Shortcomings of cache coherence alternative

Question

I am trying to understand why cache coherence protocols are designed the way they are. The goal of the cache coherence is to serialize reads/writes to a particular memory location across all cores.

Suppose, writes to memory location A is serialized as A1, A2, A3. Then, once a core reads value A2, it can never read A1 in future. But it can read A3 sometime in future.

I understand this is the goal of the cache coherence protocols.

The current protocols (the standard ones I studied like MSI, MESI etc.) involve communication among cores on every (or couple of) reads/writes. This introduces cache coherence traffic.

Why don't cache coherence protocols only communicate either when

evicting a dirty cache line or
another core wants to read a cache line that is dirty in some other processor or

Why cache coherence protocols are "proactive" and not "passive". The strategy I suggest, I believe, would also serialize reads/writes with respect to a particular memory location and would save needless coherency traffic.

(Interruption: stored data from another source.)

(** * Sengled Wi-Fi bulb client: a shallow embedding of [pkg/client.py]

    The development follows the Python module top to bottom: the values a
    Python program handles (JSON documents, exceptions), the bulb proxy
    [SengledBulb] with its attribute list and inbound status handler, and the
    client [SengledClient] with its session, its MQTT subscription registry and
    its device directory.  The REST backend, the MQTT broker and the library
    functions the module calls ([json.loads], [json.dumps], [urlparse],
    [time.time]) are gathered in one [environment] record, over which every
    statement is universally quantified. *)

From Stdlib Require Import ZArith Ascii String List DecimalString.
From stdpp Require Import base tactics option list strings gmap fin_maps.

Local Open Scope string_scope.
Local Open Scope Z_scope.

#[local] Set Warnings "-register-all".

(** ** Python values and exceptions *)

(** What [json.loads] returns.  [JNull] is Python's [None]; an object keeps its
    members in document order and a lookup takes the first member of a name. *)
Inductive json : Type :=
| JNull
| JBool (b : bool)
| JInt (z : Z)
| JFloat (literal : string)
| JStr (s : string)
| JArr (items : list json)
| JObj (members : list (string * json)).

Inductive exn : Type :=
| ValueError | TypeError | KeyError | AttributeError
| RuntimeError | OSError | RequestException.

Some are passive: see https://preshing.com/20120930/weak-vs-strong-memory-models/ and https://devblogs.microsoft.com/oldnewthing/20170817-00/?p=96835 — Erik Eidt, Apr 04 '22 at 17:02
Keep in mind writes that aren't full-line imply a read-for-ownership. You can't allow different cores to have partial writes to the same line in their cache, unless you have some per-byte dirty bit to allow some kind of merging. And still, would need some ordering. — Peter Cordes, Apr 04 '22 at 22:22
Also, real CPUs that implement MESI don't spam all cores with broadcasts all the time; they normally use a directory to track this stuff as part of resolving a cache miss. (e.g. Intel since Nehalem (i7 etc.) uses the tags of inclusive L3 shared cache to track state. — Peter Cordes, Apr 04 '22 at 22:23
@ErikEidt The links you have posted are talking about weak memory models and in general memory consistency issues. My question is about cache coherence — driewguy, Apr 05 '22 at 03:27
@PeterCordes I am sure I am missing something. But the case you mentioned could easily happen in protocols like MESI since MESI (or other protocols based on it) do not wait for acknowledgemnt of invalidate message (I have never read about acks in MESI like protocols hence this is my belief) e.g. A and B both update memory location x and x + word_size respectively and both simultaneously send invalidation messages. How is the problem solved in such protocols? — driewguy, Apr 05 '22 at 03:50
Old / simplistic descriptions of MESI talk about a shared bus that all processor snoop. That's ridiculous by modern standards; modern CPU interconnects are often a ring bus (like Intel) or a mesh network (Skylake-Xeon and later Xeons), with directory based not snoop. e.g. https://www.anandtech.com/show/8423/intel-xeon-e5-version-3-up-to-18-haswell-ep-cores-/4 shows Haswell Xeons with their ring bus(es). Anyway, a core has to get exclusive ownership of a cache line *before* committing stores from its store buffer to L1d cache; that means receiving a response to its RFO (read for ownership). — Peter Cordes, Apr 05 '22 at 04:05
@PeterCordes That makes sense! Passive merging of cache line which will entail due to my strategy would be very messy. I was wondering how is the same problem solved in snooping protocols in "old/simplistic" MESI as you mentioned. Or do they have weak guarantees? And if such weak guarantees were fine, why would my strategy be wrong? I believe there is something fundamentally wrong with my strategy but could not figure it out. — driewguy, Apr 05 '22 at 04:17
Even Wikipedia does describe that RFO is a thing: https://en.wikipedia.org/wiki/MESI_protocol#Read_For_Ownership - but you're right it doesn't make it clear that a writer has to wait until it actually gets the data back, I guess because the whole article is about a snooping MESI implementation. See also [Reducing bus traffic for cache line invalidation](https://stackoverflow.com/q/62614838) where I took a stab at explaining how directory-based coherence is different. Also [The ordering of L1 cache controller to process memory requests from CPU](https://stackoverflow.com/q/38034701) — Peter Cordes, Apr 05 '22 at 04:17
MESI never lets a core store until after its obtained exclusive ownership. That's how it maintains coherency. The way that's avoided is by doing a "BusRdX" (aka RFO) as described in the wikipedia article. Note the entry in Table 1.2 where a line with a Modified (dirty) copy of a line that sees a BusRdX request by another core must place the line contents onto the bus, for that other core to read. Part of getting a line in Exclusive state is getting a copy of the latest value of the whole line, and you can't commit a store to cache until you get that. — Peter Cordes, Apr 05 '22 at 04:22
This is why an atomic RMW operation can be implemented just by not responding to an RFO until after the ending store, in a system using MESI that allows that. e.g. x86 `lock add [rdi], eax` doesn't have to lock the whole bus, [just the cache line in that one core](https://stackoverflow.com/questions/39393850/can-num-be-atomic-for-int-num), which is why all cores in the system can be doing atomic increments to separate cache lines at the same time. — Peter Cordes, Apr 05 '22 at 04:25

Shortcomings of cache coherence alternative

0 Answers0